Ultrasound has provided more precise data regarding the structural relationship between the IJV and the carotid artery (Fig. 9-5). Troianos and associates found that in more than 54% of patients, more than 75% of the IJV overlies the carotid artery. Patients who were older than 60 years were more likely to have this type of anatomy.6 There was greater overlap of the IJV and the carotid artery when the head is rotated 80 degrees compared with head rotation of only 0 to 40 degrees. The data from 2 and 4 cm above the clavicle did not differ, and the percentage overlap was larger on the left side of the neck compared with the right. Excessive rotation of the head of the patient toward the contralateral side may distort the normal anatomy in a manner that increases the risk of inadvertent carotid artery puncture.7 Doppler ultrasonography has also been used to demonstrate that the Valsalva maneuver increases IJV cross-sectional area by approximately 25% and that the Trendelenburg position increases it by approximately 37%.
Indications
Central venous pressure monitoring is often performed to obtain an indication of intravascular volume status.

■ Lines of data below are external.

(** *** Effects *)

(** The save effect: [localStorage.setItem("odometer_readings",
    JSON.stringify(readings))], dependencies [[readings]]. *)
Definition save_effect (s : State) (h : Host) : Host :=
  set_storage h (Some (JSON_stringify (readings s))).

(** The load effect, dependencies [[]]: it runs once, after the first
    render. *)
Definition load_effect (h : Host) : list Update * Host :=
  if truthy (storage h) then
    match storage h with
    | Some stored =>
        match JSON_parse stored with
        | Some parsed => ([setReadings (fun _ => parsed)], h)
        | None => ([], console_error h FailedToParseReadings)
        end
    | None => ([], h)
    end
  else ([], h).

(** A render: the queued updates are applied in order; then the save
    effect runs if its dependency changed. *)
Definition render (w : World) (queue : list Update) : World :=
  let s' := fold_left apply_update queue (state w) in
  mkWorld s' (if existsb touches_readings queue
              then save_effect s' (host w) else host w).

(** A handler has run: its host effects are done, its updates rendered. *)
Definition dispatch (w : World) (r : list Update * Host) : World :=
  render (set_host w (snd r)) (fst r).

(** Mounting [App]: the first render shows [initial_state]; then both
    effects run in source order, the save effect with the [readings] of
    that first render; then the update queued by the load effect, if any,
    is rendered. *)
Definition mount (stored : option jsstring) : World :=
  let '(queue, h1) := load_effect (initial_host stored) in
  let h2 := save_effect initial_state h1 in
  render (mkWorld initial_state h2) queue.

(** *** Handlers *)

(** [handleFileUpload] up to the point where it returns: the file is the
    first one of the input's selection; [!apiKey] holds for an undefined
    and for an empty key. *)
Definition handleFileUpload (reader_throws : bool) (h : Host)
  : list Update * Host :=
  match fileInput h with
  | None => ([], h)
  | Some file =>
      match API_KEY with
      | Some (c :: k) =>
          if reader_throws then
            ([setLoading true; setErrorMsg None;
              setErrorMsg (Some error_reading_file); setLoading false],
             console_error h ErrorLogged)
          else
            ([setLoading true; setErrorMsg None],
             set_tasks h (tasks h ++ [ReadingFile file (c :: k)]))
      | _ =>
          ([setLoading true; setErrorMsg None;
            setErrorMsg (Some configuration_error); setLoading false],
           clear_fileInput h)
      end
  end.

(** [reader.onload], up to the [await]: the request is built and sent. *)
Definition reader_onload (i : nat) (file : File) (apiKey : jsstring)
    (result : jsstring) (h : Host) : Host :=
  let base64Data := nth_error (split_on comma result) 1 in
  let mimeType := file_type file in
  let req := mkRequest apiKey mimeType base64Data in
  issue_request (set_tasks h (replace_nth i (Recognizing req) (tasks h))) req.

(** The rest of [reader.onload], after the [await]: the [try] body, the
    [catch] and the [finally]. *)
Definition generateContent_settled (res : Settlement) (newId now : jsstring)
    (h : Host) : list Update * Host :=
  match res with
  | Fulfilled response =>
      (match recognize response with
       | RecognitionFailure => [setErrorMsg (Some could_not_read)]
       | RecognitionSuccess numberValue =>
           [setReadings (fun prev => prev ++ [mkReading newId numberValue now])]
       end ++ [setLoading false],
       clear_fileInput h)
  | Rejected =>
      ([setErrorMsg (Some error_processing); setLoading false],
       clear_fileInput (console_error h ErrorLogged))
  end.

Definition clearAllReadings (h : Host) : list Update * Host :=
  ([setReadings (fun _ => []); setShowClearConfirm false],
   localStorage_removeItem h).

(** *** Transitions *)

(** [step w e] is the world after event [e], or [None] when [e] cannot
    happen in [w].  What the source fixes: the button is rendered with
    [disabled={loading}], so a click on it while loading does nothing, and
    otherwise calls [click()] on the hidden input; [handleFileUpload] is
    that input's [onChange] and checks nothing itself; the dialog buttons
    exist only while [showClearConfirm] holds.  What is taken from the
    browser: the hidden input has one file chooser, open or not, reached
    only through the button; a click while it is open opens no second one;
    [onChange] fires when the chooser closes with a selection that differs
    from the input's current one. *)
Definition step (w : World) (e : Event) : option World :=
  let s := state w in
  let h := host w in
  match e with
  | ClickAddReading =>
      if loading s then Some w
      else Some (set_host w (set_picker h true))
  | PickerCancel =>
      if picker h then Some (set_host w (set_picker h false)) else None
  | PickerChoose f reader_throws =>
      if picker h then
        match fileInput h with
        | Some g =>
            if File_eqb f g then Some (set_host w (set_picker h false))
            else Some (dispatch w (handleFileUpload reader_throws
                         (set_fileInput (set_picker h false) (Some f))))
        | None =>
            Some (dispatch w (handleFileUpload reader_throws
                    (set_fileInput (set_picker h false) (Some f))))
        end
      else None
  | ReaderLoad i result =>
      match nth_error (tasks h) i with
      | Some (ReadingFile file apiKey) =>
          Some (set_host w (reader_onload i file apiKey result h))
      | _ => None
      end
  | ReaderError i =>
      match nth_error (tasks h) i with
      | Some (ReadingFile _ _) =>
          Some (set_host w (set_tasks h (remove_nth i (tasks h))))
      | _ => None
      end
  | Settle i res newId now =>
      match nth_error (tasks h) i with
      | Some (Recognizing _) =>
          Some (dispatch w (generateContent_settled res newId now
                              (set_tasks h (remove_nth i (tasks h)))))
      | _ => None
      end
  | ClickTable => Some (render w [setView table])
  | ClickChart => Some (render w [setView chart])
  | ToggleZeroReadings =>
      Some (render w [setZeroReadings (negb (zeroReadings s))])
  | ClickClearAll => Some (render w [setShowClearConfirm true])
  | ClickCancel =>
      if showClearConfirm s then Some (render w [setShowClearConfirm false])
      else None
  | ClickYesClear =>
      if showClearConfirm s then Some (dispatch w (clearAllReadings h))
      else None
  end.

Fixpoint run (w : World) (es : list Event) : option World :=
  match es with
  | [] => Some w
  | e :: es' =>
      match step w e with
      | Some w' => run w' es'
      | None => None
      end
  end.

(** The worlds the mounted component can be in. *)
Definition reachable (w : World) : Prop :=
  exists stored es, run (mount stored) es = Some w.

(** The events with which an ingestion attempt fails: the handler finds no
    credential or cannot start the reader, the reader reports an error,
    the recognition call throws, or its response is classified as
    unreadable. *)
Definition fails (e : Event) : Prop :=
  match e with
  | PickerChoose _ reader_throws =>
      truthy API_KEY = false \/ reader_throws = true
  | ReaderError _ => True
  | Settle _ Rejected _ _ => True
  | Settle _ (Fulfilled response) _ _ =>
      recognize response = RecognitionFailure
  | _ => False
  end.

End App.

(** ** The derived view *)

Record DisplayReading : Type := mkDisplayReading {
  d_id : jsstring;
  d_value : Z;
  d_date : jsstring;
  displayValue : Z
}.

Section Projection.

The accuracy and reliability of CVP monitoring depend on many factors, including the functional status of the right and left ventricles, the presence of pulmonary disease, and ventilatory factors, such as positive end-expiratory pressure (PEEP). The CVP may reflect left-sided heart filling pressures, but only in patients with good LV function. Elderly patients have a high incidence of coronary artery and pulmonary disease, and the CVP is therefore less likely to accurately reflect left-sided filling pressures in this population. Perioperative indications for the insertion of a central venous catheter are listed in Box 9-4.